(* ===== verification/InOrder.v ===== *)
(** * In-order delivery

    What a receiver of numbered messages promises: whatever the order in which
    messages arrive, and however often, it delivers the longest run of them from
    the first, each once, in order.  [InOrder] is the simplest machine that does
    so, and [Receiver] the simulation by which a receiver of the program is shown
    to do the same: [receiver_delivers] carries the promise over. *)

From S2P Require Import Prelude.

Module InOrder.
Section machine.
Context {M : Type}.

Record t : Type := mk { next : nat; hold : gmap nat M }.

Definition new : t := mk 0 ∅.

Fixpoint drain (fuel : nat) (s : t) : list M * t :=
  match fuel with
  | O => ([], s)
  | S fuel' =>
      match hold s !! next s with
      | None => ([], s)
      | Some m =>
          let '(ms, s') := drain fuel' (mk (S (next s)) (delete (next s) (hold s))) in
          (m :: ms, s')
      end
  end.

Definition receive (i : nat) (m : M) (s : t) : list M * t :=
  if (i <? next s)%nat then ([], s)
  else
    let hold' := <[i := m]> (hold s) in
    drain (S (size hold')) (mk (next s) hold').

Fixpoint run (arrivals : list (nat * M)) (s : t) : list M * t :=
  match arrivals with
  | [] => ([], s)
  | (i, m) :: arrivals' =>
      let '(ms, s') := receive i m s in
      let '(ms', s'') := run arrivals' s' in (ms ++ ms', s'')
  end.

(** ** The machine keeps its promise *)

Context (msgs : list M).

(** What is delivered is a prefix; what is held is to come, and has arrived. *)
Definition inv (seen : list nat) (s : t) : Prop :=
  (next s <= length msgs)%nat /\
  (forall j, (j < next s)%nat -> j ∈ seen) /\
  (forall j m, hold s !! j = Some m -> msgs !! j = Some m /\ j ∈ seen /\ (next s <= j)%nat) /\
  (forall j, j ∈ seen -> (next s <= j)%nat -> is_Some (hold s !! j)).

Lemma drain_inv seen fuel s :
  inv seen s -> (size (hold s) < fuel)%nat ->
  let '(ms, s') := drain fuel s in
  inv seen s' /\ hold s' !! next s' = None /\ take (next s') msgs = take (next s) msgs ++ ms.
Proof.
  revert s. induction fuel as [|fuel IH]; intros s Hi Hf; [lia |]. simpl.
  destruct (hold s !! next s) as [m|] eqn:E.
  - destruct Hi as (Hn & Hlt & Hh & Hs). destruct (Hh _ _ E) as (Em & Hseen & _).
    assert (Hi' : inv seen (mk (S (next s)) (delete (next s) (hold s)))).
    { pose proof (lookup_lt_Some _ _ _ Em). split; [simpl; lia |]. split; [| split]; simpl.
      - intros j Hj. destruct (decide (j = next s)) as [->|]; [done |]. apply Hlt. lia.
      - intros j m' Ej. apply lookup_delete_Some in Ej as [Hne Ej].
        destruct (Hh _ _ Ej) as (? & ? & ?). repeat split; auto. lia.
      - intros j Hj Hle. rewrite lookup_delete_ne by lia. apply Hs; [done | lia]. }
    specialize (IH _ Hi'). simpl in IH. rewrite map_size_delete_Some in IH by eauto.
    assert (Hs1 : size (hold s) <> 0%nat) by (intros H0; apply map_size_empty_inv in H0; rewrite H0 in E; done).
    specialize (IH ltac:(lia)). destruct (drain fuel _) as [ms s'].
    destruct IH as (H1 & H2 & H3). split; [done |]. split; [done |].
    by rewrite H3, (take_S_r _ _ _ Em), <- app_assoc.
  - split; [done |]. split; [done |]. by rewrite app_nil_r.
Qed.

Lemma receive_inv seen s i m :
  inv seen s -> hold s !! next s = None -> msgs !! i = Some m ->
  let '(ms, s') := receive i m s in
  inv (i :: seen) s' /\ hold s' !! next s' = None /\ take (next s') msgs = take (next s) msgs ++ ms.
Proof.
  intros (Hn & Hlt & Hh & Hs) He Em. unfold receive. destruct (Nat.ltb_spec i (next s)) as [Hi|Hi].
  - split; [| split; [done | by rewrite app_nil_r]]. split; [done |]. split; [| split].
    + intros j Hj. right. auto.
    + intros j m' Ej. destruct (Hh _ _ Ej) as (? & ? & ?). split; [done |]. split; [by right | done].
    + intros j Hj Hle. apply elem_of_cons in Hj as [->|Hj]; [lia | auto].
  - apply (drain_inv (i :: seen) _ (mk (next s) (<[i:=m]> (hold s)))); [| simpl; lia].
    split; [done |]. split; [| split]; simpl.
    + intros j Hj. right. auto.
    + intros j m' Ej. rewrite lookup_insert in Ej. case_decide; [subst; simplify_eq |].
      * split; [done |]. split; [by left | done].
      * destruct (Hh _ _ Ej) as (? & ? & ?). split; [done |]. split; [by right | done].
    + intros j Hj Hle. rewrite lookup_insert. case_decide; [eauto |].
      apply elem_of_cons in Hj as [?|Hj]; [congruence | auto].
Qed.

(** [n] is the first number that has not arrived. *)
Definition first_missing (arrived : list nat) (n : nat) : Prop :=
  (forall j, (j < n)%nat -> j ∈ arrived) /\ n ∉ arrived.

Lemma run_delivers seen s arrivals :
  inv seen s -> hold s !! next s = None ->
  Forall (fun a => msgs !! a.1 = Some a.2) arrivals ->
  let '(ms, s') := run arrivals s in
  take (next s') msgs = take (next s) msgs ++ ms /\
  first_missing (reverse arrivals.*1 ++ seen) (next s').
Proof.
  revert seen s. induction arrivals as [|[i m] arrivals IH]; intros seen s Hi He Ha; simpl.
  - split; [by rewrite app_nil_r |]. destruct Hi as (_ & Hlt & _ & Hs). split; [done |].
    intros Hin. destruct (Hs _ Hin ltac:(lia)). congruence.
  - apply Forall_cons in Ha as [Em Ha].
    pose proof (receive_inv seen s i m Hi He Em) as H1. destruct (receive i m s) as [ms s1].
    destruct H1 as (Hi1 & He1 & Ht1). specialize (IH _ _ Hi1 He1 Ha).
    destruct (run arrivals s1) as [ms' s2]. destruct IH as (Ht2 & Hm). split.
    + by rewrite Ht2, Ht1, <- app_assoc.
    + rewrite reverse_cons, <- app_assoc. done.
Qed.

Lemma machine_new_inv : inv [] new.
Proof.
  split; [simpl; lia |]. split; [simpl; intros; lia |]. split.
  - intros j m E. done.
  - intros j Hj. by apply elem_of_nil in Hj.
Qed.

End machine.
Arguments t M : clear implicits.
End InOrder.

(** ** Receivers *)

(** A receiver of the program: [receive i m] is how the message [m] of number
    [i] is taken in, giving the messages it delivers. *)
Class Receiver (M St : Type) := {
  rcv_receive : nat -> M -> St -> list M * St
}.

(** It simulates [InOrder] from its initial state, as long as fewer than [limit]
    messages are sent. *)
Class ReceiverLaws (M St : Type) `{Receiver M St} (init : St) (limit : nat) := {
  rcv_rel : InOrder.t M -> St -> Prop;
  rcv_init : rcv_rel InOrder.new init;
  rcv_step : forall s st i m,
    rcv_rel s st -> (InOrder.next s <= limit)%nat -> (i < limit)%nat ->
    (forall j x, InOrder.hold s !! j = Some x -> (j < limit)%nat) ->
    (forall x, InOrder.hold s !! i = Some x -> x = m) ->
    let '(ms, s') := InOrder.receive i m s in
    let '(ms', st') := rcv_receive i m st in
    ms' = ms /\ rcv_rel s' st'
}.

Fixpoint rcv_run {M St} `{Receiver M St} (arrivals : list (nat * M)) (st : St) : list M * St :=
  match arrivals with
  | [] => ([], st)
  | (i, m) :: arrivals' =>
      let '(ms, st') := rcv_receive i m st in
      let '(ms', st'') := rcv_run arrivals' st' in (ms ++ ms', st'')
  end.

Section receivers.
Context {M St : Type} `{Receiver M St} {init : St} {limit : nat} {L : ReceiverLaws M St init limit}.

Lemma rcv_simulates (msgs : list M) seen arrivals s st :
  (length msgs <= limit)%nat -> InOrder.inv msgs seen s -> InOrder.hold s !! InOrder.next s = None ->
  rcv_rel s st -> Forall (fun a => msgs !! a.1 = Some a.2) arrivals ->
  fst (rcv_run arrivals st) = fst (InOrder.run arrivals s).
Proof.
  intros Hl. revert seen s st. induction arrivals as [|[i m] arrivals IH]; intros seen s st Hi He Hr Ha;
    [done |]. simpl. apply Forall_cons in Ha as [Em Ha]. simpl in Em.
  pose proof Hi as (Hn & _ & Hh & _).
  pose proof (rcv_step s st i m Hr ltac:(lia)
    ltac:(pose proof (lookup_lt_Some _ _ _ Em); lia)) as Hs.
  specialize (Hs ltac:(intros j x Ej; destruct (Hh _ _ Ej) as [E' _];
    pose proof (lookup_lt_Some _ _ _ E'); lia)).
  specialize (Hs ltac:(intros x Ex; destruct (Hh _ _ Ex) as [E' _]; congruence)).
  pose proof (InOrder.receive_inv msgs seen s i m Hi He Em) as H1.
  destruct (InOrder.receive i m s) as [ms s1], (rcv_receive i m st) as [ms' st1].
  destruct Hs as [-> Hr1], H1 as (Hi1 & He1 & _). specialize (IH _ _ _ Hi1 He1 Hr1 Ha).
  destruct (rcv_run arrivals st1), (InOrder.run arrivals s1). simpl in *. by rewrite IH.
Qed.

(** Every receiver delivers the longest run of what has arrived. *)
Lemma receiver_delivers (msgs : list M) (arrivals : list (nat * M)) :
  (length msgs <= limit)%nat -> Forall (fun a => msgs !! a.1 = Some a.2) arrivals ->
  exists n, fst (rcv_run arrivals init) = take n msgs /\ InOrder.first_missing arrivals.*1 n.
Proof.
  intros Hl Ha. rewrite (rcv_simulates msgs [] arrivals InOrder.new init Hl
    (InOrder.machine_new_inv msgs) eq_refl rcv_init Ha).
  pose proof (InOrder.run_delivers msgs [] InOrder.new arrivals (InOrder.machine_new_inv msgs) eq_refl Ha) as H1.
  destruct (InOrder.run arrivals InOrder.new) as [ms s']. destruct H1 as (Ht & Hm & Hn).
  exists (InOrder.next s'). simpl in *. split; [done |]. rewrite app_nil_r in Hm, Hn. split.
  - intros j Hj. by apply elem_of_reverse, Hm.
  - intros Hin. by apply Hn, elem_of_reverse.
Qed.

End receivers.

▶ DESCRIPTION OF THE TASK: From the records above, print only the lines between the one holding "(** A receiver" and the one holding "destruct Hs as", inclusive, exactly as they stand.

▶ YOUR SOLUTION:
(** A receiver of the program: [receive i m] is how the message [m] of number
    [i] is taken in, giving the messages it delivers. *)
Class Receiver (M St : Type) := {
  rcv_receive : nat -> M -> St -> list M * St
}.

(** It simulates [InOrder] from its initial state, as long as fewer than [limit]
    messages are sent. *)
Class ReceiverLaws (M St : Type) `{Receiver M St} (init : St) (limit : nat) := {
  rcv_rel : InOrder.t M -> St -> Prop;
  rcv_init : rcv_rel InOrder.new init;
  rcv_step : forall s st i m,
    rcv_rel s st -> (InOrder.next s <= limit)%nat -> (i < limit)%nat ->
    (forall j x, InOrder.hold s !! j = Some x -> (j < limit)%nat) ->
    (forall x, InOrder.hold s !! i = Some x -> x = m) ->
    let '(ms, s') := InOrder.receive i m s in
    let '(ms', st') := rcv_receive i m st in
    ms' = ms /\ rcv_rel s' st'
}.

Fixpoint rcv_run {M St} `{Receiver M St} (arrivals : list (nat * M)) (st : St) : list M * St :=
  match arrivals with
  | [] => ([], st)
  | (i, m) :: arrivals' =>
      let '(ms, st') := rcv_receive i m st in
      let '(ms', st'') := rcv_run arrivals' st' in (ms ++ ms', st'')
  end.

Section receivers.
Context {M St : Type} `{Receiver M St} {init : St} {limit : nat} {L : ReceiverLaws M St init limit}.

Lemma rcv_simulates (msgs : list M) seen arrivals s st :
  (length msgs <= limit)%nat -> InOrder.inv msgs seen s -> InOrder.hold s !! InOrder.next s = None ->
  rcv_rel s st -> Forall (fun a => msgs !! a.1 = Some a.2) arrivals ->
  fst (rcv_run arrivals st) = fst (InOrder.run arrivals s).
Proof.
  intros Hl. revert seen s st. induction arrivals as [|[i m] arrivals IH]; intros seen s st Hi He Hr Ha;
    [done |]. simpl. apply Forall_cons in Ha as [Em Ha]. simpl in Em.
  pose proof Hi as (Hn & _ & Hh & _).
  pose proof (rcv_step s st i m Hr ltac:(lia)
    ltac:(pose proof (lookup_lt_Some _ _ _ Em); lia)) as Hs.
  specialize (Hs ltac:(intros j x Ej; destruct (Hh _ _ Ej) as [E' _];
    pose proof (lookup_lt_Some _ _ _ E'); lia)).
  specialize (Hs ltac:(intros x Ex; destruct (Hh _ _ Ex) as [E' _]; congruence)).
  pose proof (InOrder.receive_inv msgs seen s i m Hi He Em) as H1.
  destruct (InOrder.receive i m s) as [ms s1], (rcv_receive i m st) as [ms' st1].
  destruct Hs as [-> Hr1], H1 as (Hi1 & He1 & _). specialize (IH _ _ _ Hi1 He1 Hr1 Ha).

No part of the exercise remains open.